Saved data entries
—————

Definition get (k : cap_prop) (c : handle) : float :=
  if c_open c then
    match k with
    | CAP_PROP_FPS => c_rate c
    | CAP_PROP_FRAME_COUNT => f64 (Z.of_nat (length (c_frames c))) 0
    | CAP_PROP_POS_FRAMES => f64 (c_pos c) 0
    | _ => S754_zero false
    end
  else S754_zero false.

Definition set (k : cap_prop) (v : pynum) (c : handle) : handle :=
  match k with
  | CAP_PROP_POS_FRAMES =>
      match py_int v with
      | Ok z => seek z c
      | _ => c
      end
  | CAP_PROP_POS_MSEC =>
      match rbind (py_mul v (PyFloat (c_rate c))) (fun x =>
            rbind (py_truediv x (PyInt 1000)) py_int) with
      | Ok z => seek z c
      | _ => c
      end
  | _ => c
  end.

Definition release (c : handle) : handle :=
  {| c_rate := c_rate c; c_frames := c_frames c; c_pos := c_pos c;
     c_open := false |}.

#[export] Instance backend : Backend := {|
  Frame := nat;
  Blob := blob;
  Cap := handle;
  cv_open := open;
  cv_isOpened := c_open;
  cv_read := read;
  cv_get := get;
  cv_set := set;
  cv_release := release;
  cv_imencode := fun name f => Ok (BImage name f)
|}.

(** The same files read through a container header that announces
    [count] frames, whatever can be decoded: [CAP_PROP_FRAME_COUNT] is
    what the header says. *)
Definition announcing (count : Z) : Backend := {|
  Frame := nat;
  Blob := blob;
  Cap := handle;
  cv_open := open;
  cv_isOpened := c_open;
  cv_read := read;
  cv_get := fun k c =>
    match k with
    | CAP_PROP_FRAME_COUNT =>
        if c_open c then f64 count 0 else S754_zero false
    | _ => get k c
    end;
  cv_set := set;
  cv_release := release;
  cv_imencode := fun name f => Ok (BImage name f)
|}.

(** A file system holding one video at [clip.mp4]. *)
Definition clip : path := ["clip.mp4"%string].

—————

# The task
The output is every entry, printed exactly as it reads.

# Written solution
Definition get (k : cap_prop) (c : handle) : float :=
  if c_open c then
    match k with
    | CAP_PROP_FPS => c_rate c
    | CAP_PROP_FRAME_COUNT => f64 (Z.of_nat (length (c_frames c))) 0
    | CAP_PROP_POS_FRAMES => f64 (c_pos c) 0
    | _ => S754_zero false
    end
  else S754_zero false.

Definition set (k : cap_prop) (v : pynum) (c : handle) : handle :=
  match k with
  | CAP_PROP_POS_FRAMES =>
      match py_int v with
      | Ok z => seek z c
      | _ => c
      end
  | CAP_PROP_POS_MSEC =>
      match rbind (py_mul v (PyFloat (c_rate c))) (fun x =>
            rbind (py_truediv x (PyInt 1000)) py_int) with
      | Ok z => seek z c
      | _ => c
      end
  | _ => c
  end.

Definition release (c : handle) : handle :=
  {| c_rate := c_rate c; c_frames := c_frames c; c_pos := c_pos c;
     c_open := false |}.

#[export] Instance backend : Backend := {|
  Frame := nat;
  Blob := blob;
  Cap := handle;
  cv_open := open;
  cv_isOpened := c_open;
  cv_read := read;
  cv_get := get;
  cv_set := set;
  cv_release := release;
  cv_imencode := fun name f => Ok (BImage name f)
|}.

(** The same files read through a container header that announces
    [count] frames, whatever can be decoded: [CAP_PROP_FRAME_COUNT] is
    what the header says. *)
Definition announcing (count : Z) : Backend := {|
  Frame := nat;
  Blob := blob;
  Cap := handle;
  cv_open := open;
  cv_isOpened := c_open;
  cv_read := read;
  cv_get := fun k c =>
    match k with
    | CAP_PROP_FRAME_COUNT =>
        if c_open c then f64 count 0 else S754_zero false
    | _ => get k c
    end;
  cv_set := set;
  cv_release := release;
  cv_imencode := fun name f => Ok (BImage name f)
|}.

(** A file system holding one video at [clip.mp4]. *)
Definition clip : path := ["clip.mp4"%string].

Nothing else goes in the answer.